[Stored entries]
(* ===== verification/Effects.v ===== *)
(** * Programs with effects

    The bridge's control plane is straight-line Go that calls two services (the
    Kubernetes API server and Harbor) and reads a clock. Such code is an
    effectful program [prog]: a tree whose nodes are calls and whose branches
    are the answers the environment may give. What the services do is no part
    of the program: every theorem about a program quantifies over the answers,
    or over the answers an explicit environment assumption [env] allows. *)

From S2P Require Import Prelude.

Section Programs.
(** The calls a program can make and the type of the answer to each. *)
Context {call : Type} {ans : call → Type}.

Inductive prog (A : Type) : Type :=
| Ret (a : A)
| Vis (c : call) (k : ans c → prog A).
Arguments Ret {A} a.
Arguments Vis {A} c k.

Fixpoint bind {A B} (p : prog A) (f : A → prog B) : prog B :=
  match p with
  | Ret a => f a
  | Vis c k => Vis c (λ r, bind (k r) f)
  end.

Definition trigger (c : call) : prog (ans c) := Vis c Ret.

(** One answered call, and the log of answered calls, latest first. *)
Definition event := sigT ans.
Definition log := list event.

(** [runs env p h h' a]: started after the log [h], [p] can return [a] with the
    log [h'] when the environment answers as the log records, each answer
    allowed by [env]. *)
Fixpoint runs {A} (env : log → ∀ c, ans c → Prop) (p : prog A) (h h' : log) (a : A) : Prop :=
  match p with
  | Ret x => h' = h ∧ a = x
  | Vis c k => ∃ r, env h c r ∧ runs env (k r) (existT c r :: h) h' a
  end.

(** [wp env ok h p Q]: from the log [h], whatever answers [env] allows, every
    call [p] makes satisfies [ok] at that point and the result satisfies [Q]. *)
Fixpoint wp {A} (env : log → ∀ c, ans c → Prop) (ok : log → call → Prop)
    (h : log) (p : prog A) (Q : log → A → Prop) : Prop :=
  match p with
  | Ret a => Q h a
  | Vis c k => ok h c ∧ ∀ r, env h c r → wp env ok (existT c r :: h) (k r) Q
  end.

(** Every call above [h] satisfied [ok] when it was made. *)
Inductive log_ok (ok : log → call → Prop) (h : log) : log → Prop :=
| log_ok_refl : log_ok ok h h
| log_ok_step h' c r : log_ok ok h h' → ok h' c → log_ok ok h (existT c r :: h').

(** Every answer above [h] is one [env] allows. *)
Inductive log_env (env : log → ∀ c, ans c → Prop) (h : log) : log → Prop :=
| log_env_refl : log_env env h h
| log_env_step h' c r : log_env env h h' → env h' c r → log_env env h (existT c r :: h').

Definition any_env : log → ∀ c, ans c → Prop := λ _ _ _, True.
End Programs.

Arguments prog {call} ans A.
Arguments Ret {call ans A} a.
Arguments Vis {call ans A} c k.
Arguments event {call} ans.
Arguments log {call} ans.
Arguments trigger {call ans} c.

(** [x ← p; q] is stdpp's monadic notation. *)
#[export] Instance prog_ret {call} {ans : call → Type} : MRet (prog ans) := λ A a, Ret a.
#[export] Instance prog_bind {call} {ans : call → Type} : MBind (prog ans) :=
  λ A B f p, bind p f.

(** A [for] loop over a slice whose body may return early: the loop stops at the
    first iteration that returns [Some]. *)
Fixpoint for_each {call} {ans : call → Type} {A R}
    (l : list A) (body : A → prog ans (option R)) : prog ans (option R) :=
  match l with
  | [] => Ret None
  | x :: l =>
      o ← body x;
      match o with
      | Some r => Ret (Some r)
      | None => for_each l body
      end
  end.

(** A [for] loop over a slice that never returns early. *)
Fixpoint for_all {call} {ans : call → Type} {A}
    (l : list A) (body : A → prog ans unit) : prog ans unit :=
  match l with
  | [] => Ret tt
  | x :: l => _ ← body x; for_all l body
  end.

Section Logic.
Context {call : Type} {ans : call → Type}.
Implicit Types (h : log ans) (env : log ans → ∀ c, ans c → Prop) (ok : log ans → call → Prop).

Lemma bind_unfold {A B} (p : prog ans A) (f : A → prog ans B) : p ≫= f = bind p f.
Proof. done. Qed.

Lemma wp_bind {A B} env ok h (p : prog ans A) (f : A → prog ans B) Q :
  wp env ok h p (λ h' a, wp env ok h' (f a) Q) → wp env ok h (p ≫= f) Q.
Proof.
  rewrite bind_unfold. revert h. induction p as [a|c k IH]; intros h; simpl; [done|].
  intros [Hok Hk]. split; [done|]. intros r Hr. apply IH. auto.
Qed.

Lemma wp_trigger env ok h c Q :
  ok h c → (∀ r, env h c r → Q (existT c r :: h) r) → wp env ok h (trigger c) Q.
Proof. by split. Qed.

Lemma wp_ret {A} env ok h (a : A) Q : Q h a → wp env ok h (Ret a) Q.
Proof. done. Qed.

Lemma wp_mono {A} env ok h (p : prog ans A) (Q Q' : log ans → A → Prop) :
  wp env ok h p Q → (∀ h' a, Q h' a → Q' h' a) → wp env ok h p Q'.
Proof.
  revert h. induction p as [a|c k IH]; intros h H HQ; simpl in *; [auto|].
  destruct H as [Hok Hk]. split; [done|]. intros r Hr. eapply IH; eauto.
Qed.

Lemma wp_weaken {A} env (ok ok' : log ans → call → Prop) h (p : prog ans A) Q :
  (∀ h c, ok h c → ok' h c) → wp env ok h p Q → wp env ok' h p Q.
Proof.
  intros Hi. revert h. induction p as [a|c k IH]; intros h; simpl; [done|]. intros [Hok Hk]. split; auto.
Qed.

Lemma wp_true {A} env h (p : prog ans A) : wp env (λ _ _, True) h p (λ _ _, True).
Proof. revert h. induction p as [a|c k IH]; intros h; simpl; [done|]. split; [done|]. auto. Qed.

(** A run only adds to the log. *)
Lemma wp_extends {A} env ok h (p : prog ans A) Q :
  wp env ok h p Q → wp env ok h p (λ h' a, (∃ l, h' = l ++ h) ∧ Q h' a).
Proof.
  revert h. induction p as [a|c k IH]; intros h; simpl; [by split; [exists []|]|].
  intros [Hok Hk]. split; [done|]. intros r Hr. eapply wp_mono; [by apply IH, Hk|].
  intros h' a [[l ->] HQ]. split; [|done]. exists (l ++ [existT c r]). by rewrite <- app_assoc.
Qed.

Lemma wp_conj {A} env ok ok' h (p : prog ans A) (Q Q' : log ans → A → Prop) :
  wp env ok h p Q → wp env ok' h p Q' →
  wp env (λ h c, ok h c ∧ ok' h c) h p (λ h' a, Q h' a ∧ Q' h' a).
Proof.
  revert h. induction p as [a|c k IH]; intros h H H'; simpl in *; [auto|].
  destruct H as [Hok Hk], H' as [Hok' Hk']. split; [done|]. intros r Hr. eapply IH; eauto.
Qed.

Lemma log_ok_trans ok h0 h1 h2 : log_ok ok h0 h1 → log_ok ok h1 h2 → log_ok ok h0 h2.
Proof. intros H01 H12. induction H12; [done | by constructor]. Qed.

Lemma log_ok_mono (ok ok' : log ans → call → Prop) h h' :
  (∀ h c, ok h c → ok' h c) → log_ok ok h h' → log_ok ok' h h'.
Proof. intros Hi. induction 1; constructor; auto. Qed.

* * *

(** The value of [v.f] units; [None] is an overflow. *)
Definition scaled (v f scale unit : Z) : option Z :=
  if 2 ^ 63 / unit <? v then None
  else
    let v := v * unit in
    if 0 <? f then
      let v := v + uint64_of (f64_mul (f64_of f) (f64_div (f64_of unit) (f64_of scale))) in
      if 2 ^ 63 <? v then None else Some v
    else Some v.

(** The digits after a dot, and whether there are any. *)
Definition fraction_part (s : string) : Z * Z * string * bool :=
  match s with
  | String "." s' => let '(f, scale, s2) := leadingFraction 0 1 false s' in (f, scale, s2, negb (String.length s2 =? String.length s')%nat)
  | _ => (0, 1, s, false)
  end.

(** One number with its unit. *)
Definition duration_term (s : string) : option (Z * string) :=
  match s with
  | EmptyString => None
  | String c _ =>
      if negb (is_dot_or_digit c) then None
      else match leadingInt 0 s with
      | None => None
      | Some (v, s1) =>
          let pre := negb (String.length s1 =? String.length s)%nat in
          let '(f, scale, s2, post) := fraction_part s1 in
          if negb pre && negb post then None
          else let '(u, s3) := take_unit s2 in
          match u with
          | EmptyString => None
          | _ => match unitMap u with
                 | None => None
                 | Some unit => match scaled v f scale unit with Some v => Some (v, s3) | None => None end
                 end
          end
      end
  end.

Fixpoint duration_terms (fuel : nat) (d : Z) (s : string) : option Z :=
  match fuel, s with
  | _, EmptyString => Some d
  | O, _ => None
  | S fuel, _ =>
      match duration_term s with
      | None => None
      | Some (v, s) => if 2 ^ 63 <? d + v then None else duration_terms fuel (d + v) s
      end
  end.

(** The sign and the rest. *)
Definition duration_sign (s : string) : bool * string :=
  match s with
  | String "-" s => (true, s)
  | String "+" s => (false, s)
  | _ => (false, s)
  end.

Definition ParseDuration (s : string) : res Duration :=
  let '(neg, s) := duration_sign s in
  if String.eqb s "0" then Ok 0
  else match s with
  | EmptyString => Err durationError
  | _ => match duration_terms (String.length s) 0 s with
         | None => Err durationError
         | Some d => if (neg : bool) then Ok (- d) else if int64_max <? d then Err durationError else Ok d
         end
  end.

--

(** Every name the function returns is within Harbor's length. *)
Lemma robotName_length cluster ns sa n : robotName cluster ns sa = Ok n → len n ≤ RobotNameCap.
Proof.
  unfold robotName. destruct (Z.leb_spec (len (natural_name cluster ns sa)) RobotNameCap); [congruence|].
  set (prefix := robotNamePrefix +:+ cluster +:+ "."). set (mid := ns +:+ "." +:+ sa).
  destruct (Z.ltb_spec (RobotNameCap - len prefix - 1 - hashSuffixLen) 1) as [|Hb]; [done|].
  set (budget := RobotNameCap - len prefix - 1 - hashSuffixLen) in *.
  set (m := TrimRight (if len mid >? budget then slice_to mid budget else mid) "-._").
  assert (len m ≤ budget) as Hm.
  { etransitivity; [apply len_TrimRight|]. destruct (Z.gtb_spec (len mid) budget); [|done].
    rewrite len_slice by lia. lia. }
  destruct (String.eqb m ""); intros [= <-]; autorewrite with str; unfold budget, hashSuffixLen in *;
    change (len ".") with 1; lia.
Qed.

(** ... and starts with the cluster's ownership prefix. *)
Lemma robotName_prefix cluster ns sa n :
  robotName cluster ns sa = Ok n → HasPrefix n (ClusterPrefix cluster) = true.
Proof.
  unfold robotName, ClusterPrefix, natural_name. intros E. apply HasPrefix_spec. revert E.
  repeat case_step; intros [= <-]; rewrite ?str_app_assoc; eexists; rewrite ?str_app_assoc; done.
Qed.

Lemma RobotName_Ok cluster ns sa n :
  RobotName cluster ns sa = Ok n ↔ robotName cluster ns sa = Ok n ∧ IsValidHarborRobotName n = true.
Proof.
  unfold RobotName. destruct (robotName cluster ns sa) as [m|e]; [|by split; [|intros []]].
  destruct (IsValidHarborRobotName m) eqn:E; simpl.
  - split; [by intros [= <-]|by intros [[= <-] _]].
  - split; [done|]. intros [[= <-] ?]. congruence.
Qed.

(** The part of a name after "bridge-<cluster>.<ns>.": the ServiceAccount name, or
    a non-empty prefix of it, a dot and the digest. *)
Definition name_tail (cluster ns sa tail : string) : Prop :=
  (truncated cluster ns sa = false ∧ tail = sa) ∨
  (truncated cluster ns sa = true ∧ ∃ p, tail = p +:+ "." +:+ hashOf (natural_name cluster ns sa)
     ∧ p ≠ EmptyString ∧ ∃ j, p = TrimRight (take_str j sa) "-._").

**Exercise goal**
Gather from the data above every line with the string "RobotNameCap".

**Completed task**
Lemma robotName_length cluster ns sa n : robotName cluster ns sa = Ok n → len n ≤ RobotNameCap.
  unfold robotName. destruct (Z.leb_spec (len (natural_name cluster ns sa)) RobotNameCap); [congruence|].
  destruct (Z.ltb_spec (RobotNameCap - len prefix - 1 - hashSuffixLen) 1) as [|Hb]; [done|].
  set (budget := RobotNameCap - len prefix - 1 - hashSuffixLen) in *.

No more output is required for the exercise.